[Records for the task Boundary: Start]
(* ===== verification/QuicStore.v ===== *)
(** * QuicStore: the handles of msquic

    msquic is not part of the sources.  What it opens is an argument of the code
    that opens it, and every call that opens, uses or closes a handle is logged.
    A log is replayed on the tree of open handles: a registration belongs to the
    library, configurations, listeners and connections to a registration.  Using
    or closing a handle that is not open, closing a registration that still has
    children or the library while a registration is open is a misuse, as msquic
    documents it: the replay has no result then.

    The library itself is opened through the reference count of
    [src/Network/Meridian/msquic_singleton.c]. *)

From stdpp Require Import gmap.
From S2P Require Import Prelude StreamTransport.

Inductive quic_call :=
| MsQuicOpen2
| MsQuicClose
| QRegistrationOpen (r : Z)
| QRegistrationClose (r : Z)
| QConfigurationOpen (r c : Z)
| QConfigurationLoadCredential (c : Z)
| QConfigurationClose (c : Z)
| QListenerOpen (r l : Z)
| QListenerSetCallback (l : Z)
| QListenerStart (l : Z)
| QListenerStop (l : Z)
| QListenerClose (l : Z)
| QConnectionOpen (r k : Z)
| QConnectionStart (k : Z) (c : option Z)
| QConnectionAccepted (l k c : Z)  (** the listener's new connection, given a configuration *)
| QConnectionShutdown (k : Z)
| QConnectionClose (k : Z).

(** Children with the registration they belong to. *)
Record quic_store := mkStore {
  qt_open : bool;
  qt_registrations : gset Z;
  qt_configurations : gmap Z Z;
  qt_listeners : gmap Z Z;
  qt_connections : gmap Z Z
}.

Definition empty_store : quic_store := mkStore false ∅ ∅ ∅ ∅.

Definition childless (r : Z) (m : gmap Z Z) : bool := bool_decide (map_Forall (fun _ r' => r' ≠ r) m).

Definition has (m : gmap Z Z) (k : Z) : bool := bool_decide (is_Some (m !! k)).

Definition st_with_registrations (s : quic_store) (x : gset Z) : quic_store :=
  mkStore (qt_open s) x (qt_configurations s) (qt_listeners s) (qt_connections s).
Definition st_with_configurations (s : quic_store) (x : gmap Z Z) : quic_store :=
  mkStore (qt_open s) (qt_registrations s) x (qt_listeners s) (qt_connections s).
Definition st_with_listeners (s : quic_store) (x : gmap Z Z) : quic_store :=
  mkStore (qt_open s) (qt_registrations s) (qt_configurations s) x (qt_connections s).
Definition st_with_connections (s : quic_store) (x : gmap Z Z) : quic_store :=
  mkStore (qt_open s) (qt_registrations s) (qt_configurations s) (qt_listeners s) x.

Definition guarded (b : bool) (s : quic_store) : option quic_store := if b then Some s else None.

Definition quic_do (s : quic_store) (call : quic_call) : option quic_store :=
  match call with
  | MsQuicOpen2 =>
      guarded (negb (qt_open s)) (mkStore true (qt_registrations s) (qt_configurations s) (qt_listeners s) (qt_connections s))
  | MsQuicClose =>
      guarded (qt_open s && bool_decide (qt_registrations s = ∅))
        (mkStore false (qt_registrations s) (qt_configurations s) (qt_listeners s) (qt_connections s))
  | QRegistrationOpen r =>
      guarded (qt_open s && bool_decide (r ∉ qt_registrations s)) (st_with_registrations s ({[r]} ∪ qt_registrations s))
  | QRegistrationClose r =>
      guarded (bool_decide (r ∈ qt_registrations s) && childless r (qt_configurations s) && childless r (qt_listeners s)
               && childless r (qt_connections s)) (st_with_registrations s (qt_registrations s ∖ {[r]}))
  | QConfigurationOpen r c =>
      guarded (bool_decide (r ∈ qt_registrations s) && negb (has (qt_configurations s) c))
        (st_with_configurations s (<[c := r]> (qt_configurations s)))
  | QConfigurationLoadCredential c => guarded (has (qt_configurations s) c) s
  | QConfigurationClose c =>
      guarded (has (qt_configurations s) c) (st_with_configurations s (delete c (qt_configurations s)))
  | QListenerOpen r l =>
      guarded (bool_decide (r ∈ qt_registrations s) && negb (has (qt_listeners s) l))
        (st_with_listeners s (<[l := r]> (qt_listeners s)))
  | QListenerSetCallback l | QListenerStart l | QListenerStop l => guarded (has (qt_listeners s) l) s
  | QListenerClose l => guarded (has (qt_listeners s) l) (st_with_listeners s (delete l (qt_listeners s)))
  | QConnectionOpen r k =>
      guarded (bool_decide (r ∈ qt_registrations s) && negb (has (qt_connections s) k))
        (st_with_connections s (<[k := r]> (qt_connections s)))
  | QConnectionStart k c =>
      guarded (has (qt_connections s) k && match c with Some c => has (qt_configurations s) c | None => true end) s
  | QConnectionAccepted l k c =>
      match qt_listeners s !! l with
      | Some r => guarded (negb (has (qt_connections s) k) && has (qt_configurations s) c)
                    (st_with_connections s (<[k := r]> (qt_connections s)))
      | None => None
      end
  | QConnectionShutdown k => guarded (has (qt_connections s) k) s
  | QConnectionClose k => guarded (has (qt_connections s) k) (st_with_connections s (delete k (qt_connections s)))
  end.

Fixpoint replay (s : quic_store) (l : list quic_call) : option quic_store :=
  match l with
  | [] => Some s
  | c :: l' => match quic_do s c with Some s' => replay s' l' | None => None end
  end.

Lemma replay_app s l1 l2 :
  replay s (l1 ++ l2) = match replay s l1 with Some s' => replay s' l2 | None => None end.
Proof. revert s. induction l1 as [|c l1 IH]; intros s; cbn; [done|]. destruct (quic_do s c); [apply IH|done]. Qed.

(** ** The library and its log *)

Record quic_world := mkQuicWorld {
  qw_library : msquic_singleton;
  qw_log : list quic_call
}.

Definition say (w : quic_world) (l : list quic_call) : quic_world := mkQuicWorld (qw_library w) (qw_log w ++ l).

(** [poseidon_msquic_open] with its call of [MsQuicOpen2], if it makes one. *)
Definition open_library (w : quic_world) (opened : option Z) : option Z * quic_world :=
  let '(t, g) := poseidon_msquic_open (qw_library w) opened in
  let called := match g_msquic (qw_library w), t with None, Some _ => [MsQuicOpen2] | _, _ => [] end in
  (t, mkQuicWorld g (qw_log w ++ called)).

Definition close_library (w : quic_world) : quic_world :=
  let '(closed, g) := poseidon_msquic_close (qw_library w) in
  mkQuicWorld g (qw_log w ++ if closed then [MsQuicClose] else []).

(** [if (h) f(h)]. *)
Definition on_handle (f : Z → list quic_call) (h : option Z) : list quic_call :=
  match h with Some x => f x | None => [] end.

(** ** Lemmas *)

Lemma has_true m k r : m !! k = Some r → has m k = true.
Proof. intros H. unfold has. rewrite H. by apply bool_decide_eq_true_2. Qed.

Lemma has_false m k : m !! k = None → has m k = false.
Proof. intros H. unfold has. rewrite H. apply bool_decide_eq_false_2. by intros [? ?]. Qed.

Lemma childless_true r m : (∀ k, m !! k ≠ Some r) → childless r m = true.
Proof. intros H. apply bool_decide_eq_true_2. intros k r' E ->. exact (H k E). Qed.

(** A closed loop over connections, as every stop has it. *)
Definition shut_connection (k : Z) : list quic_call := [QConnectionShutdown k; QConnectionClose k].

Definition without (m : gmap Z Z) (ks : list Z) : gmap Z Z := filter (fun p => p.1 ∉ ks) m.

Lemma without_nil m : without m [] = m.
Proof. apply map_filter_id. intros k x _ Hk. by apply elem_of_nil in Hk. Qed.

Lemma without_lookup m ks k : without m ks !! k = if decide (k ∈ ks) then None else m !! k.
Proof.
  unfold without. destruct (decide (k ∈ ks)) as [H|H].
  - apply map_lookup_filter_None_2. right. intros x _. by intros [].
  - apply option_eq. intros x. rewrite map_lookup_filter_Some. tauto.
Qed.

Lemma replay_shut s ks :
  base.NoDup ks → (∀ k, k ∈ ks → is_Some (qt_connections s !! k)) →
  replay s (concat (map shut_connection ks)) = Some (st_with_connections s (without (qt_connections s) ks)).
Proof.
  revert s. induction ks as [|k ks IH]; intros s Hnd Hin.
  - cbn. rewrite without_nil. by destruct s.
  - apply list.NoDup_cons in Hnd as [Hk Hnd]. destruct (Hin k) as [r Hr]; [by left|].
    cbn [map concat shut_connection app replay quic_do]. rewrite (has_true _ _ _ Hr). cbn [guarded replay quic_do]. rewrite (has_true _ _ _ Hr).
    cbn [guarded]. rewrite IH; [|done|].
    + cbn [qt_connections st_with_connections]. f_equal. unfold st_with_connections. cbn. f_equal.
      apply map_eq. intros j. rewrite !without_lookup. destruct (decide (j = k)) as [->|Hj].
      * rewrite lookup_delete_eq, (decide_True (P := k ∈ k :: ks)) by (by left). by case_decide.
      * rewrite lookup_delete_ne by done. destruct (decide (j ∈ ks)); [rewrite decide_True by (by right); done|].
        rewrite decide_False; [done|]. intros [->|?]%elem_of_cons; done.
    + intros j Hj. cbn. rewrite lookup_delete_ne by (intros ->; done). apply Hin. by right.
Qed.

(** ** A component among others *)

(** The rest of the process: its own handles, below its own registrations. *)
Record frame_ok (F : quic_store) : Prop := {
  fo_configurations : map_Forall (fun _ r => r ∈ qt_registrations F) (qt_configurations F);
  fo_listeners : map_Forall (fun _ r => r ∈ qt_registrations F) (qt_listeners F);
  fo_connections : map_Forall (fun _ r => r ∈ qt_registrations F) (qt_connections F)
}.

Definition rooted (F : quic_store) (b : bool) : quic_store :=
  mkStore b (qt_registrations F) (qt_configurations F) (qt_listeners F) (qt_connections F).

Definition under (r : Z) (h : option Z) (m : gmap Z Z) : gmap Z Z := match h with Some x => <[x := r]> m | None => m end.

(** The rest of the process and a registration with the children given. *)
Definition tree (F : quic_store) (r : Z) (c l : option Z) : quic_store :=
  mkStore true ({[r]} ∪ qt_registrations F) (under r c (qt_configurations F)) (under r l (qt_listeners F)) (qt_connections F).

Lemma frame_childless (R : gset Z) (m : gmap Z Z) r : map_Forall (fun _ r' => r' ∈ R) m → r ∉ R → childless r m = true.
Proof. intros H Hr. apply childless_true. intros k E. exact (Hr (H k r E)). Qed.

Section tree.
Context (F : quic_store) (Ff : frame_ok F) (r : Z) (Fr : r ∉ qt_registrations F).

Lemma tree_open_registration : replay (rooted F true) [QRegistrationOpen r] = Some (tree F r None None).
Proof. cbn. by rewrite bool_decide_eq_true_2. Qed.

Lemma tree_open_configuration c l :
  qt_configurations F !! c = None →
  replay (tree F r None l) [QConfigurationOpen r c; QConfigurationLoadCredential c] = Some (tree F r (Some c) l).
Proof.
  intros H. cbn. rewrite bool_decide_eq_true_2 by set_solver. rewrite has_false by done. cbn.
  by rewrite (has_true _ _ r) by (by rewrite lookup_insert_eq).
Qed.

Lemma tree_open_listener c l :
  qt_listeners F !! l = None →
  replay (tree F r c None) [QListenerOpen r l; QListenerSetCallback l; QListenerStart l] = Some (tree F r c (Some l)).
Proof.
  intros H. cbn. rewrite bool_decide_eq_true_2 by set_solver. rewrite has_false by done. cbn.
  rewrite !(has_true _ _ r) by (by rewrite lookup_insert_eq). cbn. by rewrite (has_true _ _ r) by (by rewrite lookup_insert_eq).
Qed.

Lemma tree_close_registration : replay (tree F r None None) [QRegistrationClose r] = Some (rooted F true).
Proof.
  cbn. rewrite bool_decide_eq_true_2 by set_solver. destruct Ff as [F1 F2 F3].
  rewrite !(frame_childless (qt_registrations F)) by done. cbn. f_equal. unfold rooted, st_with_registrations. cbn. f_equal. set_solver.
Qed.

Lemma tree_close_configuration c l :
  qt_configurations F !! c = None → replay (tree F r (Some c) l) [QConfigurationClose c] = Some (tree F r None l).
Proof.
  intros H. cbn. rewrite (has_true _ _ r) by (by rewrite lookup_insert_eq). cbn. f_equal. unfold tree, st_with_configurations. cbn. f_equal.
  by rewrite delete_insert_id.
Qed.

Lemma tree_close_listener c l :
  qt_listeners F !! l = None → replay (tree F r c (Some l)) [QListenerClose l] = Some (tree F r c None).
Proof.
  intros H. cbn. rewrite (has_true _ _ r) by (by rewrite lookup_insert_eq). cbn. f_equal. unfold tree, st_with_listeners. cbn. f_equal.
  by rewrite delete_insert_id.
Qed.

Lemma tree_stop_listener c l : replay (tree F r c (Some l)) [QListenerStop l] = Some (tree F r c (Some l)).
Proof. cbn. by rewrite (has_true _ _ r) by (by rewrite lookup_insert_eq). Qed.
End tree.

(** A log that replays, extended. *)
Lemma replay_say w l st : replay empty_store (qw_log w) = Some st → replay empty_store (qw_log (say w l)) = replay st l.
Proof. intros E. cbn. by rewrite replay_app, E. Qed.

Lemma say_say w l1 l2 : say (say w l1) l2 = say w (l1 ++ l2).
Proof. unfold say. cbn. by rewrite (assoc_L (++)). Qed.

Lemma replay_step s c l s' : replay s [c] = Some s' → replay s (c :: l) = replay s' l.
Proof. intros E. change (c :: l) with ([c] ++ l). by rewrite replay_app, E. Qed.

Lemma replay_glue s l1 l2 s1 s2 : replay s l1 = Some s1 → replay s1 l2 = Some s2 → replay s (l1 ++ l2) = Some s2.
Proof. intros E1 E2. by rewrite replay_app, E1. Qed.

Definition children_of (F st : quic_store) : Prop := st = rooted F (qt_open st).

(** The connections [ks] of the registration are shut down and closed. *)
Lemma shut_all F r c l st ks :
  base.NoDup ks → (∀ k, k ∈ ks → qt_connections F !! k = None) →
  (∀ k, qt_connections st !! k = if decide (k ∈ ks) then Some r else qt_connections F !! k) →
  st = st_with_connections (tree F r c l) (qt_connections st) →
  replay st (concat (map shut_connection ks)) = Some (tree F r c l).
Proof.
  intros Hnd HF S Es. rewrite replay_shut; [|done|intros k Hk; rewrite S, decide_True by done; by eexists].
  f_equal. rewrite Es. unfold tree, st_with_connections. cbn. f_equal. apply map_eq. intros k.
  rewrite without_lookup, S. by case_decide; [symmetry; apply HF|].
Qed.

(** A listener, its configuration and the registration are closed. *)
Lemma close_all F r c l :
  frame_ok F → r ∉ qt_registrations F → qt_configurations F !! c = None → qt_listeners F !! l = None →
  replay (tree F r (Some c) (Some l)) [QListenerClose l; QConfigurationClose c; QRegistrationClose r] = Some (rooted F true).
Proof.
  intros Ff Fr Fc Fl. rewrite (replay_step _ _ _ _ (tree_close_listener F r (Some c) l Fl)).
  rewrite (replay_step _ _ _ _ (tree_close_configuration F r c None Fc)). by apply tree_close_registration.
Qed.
[Records for the task Boundary: End]
Work instructions -
Would you retype exactly the lines above, from the line with "replay s (l1 ++ l2) = match" to the line with "(** ** The library and its log *)", with both end lines kept and nothing more?

Answer to this exercise -
  replay s (l1 ++ l2) = match replay s l1 with Some s' => replay s' l2 | None => None end.
Proof. revert s. induction l1 as [|c l1 IH]; intros s; cbn; [done|]. destruct (quic_do s c); [apply IH|done]. Qed.

(** ** The library and its log *)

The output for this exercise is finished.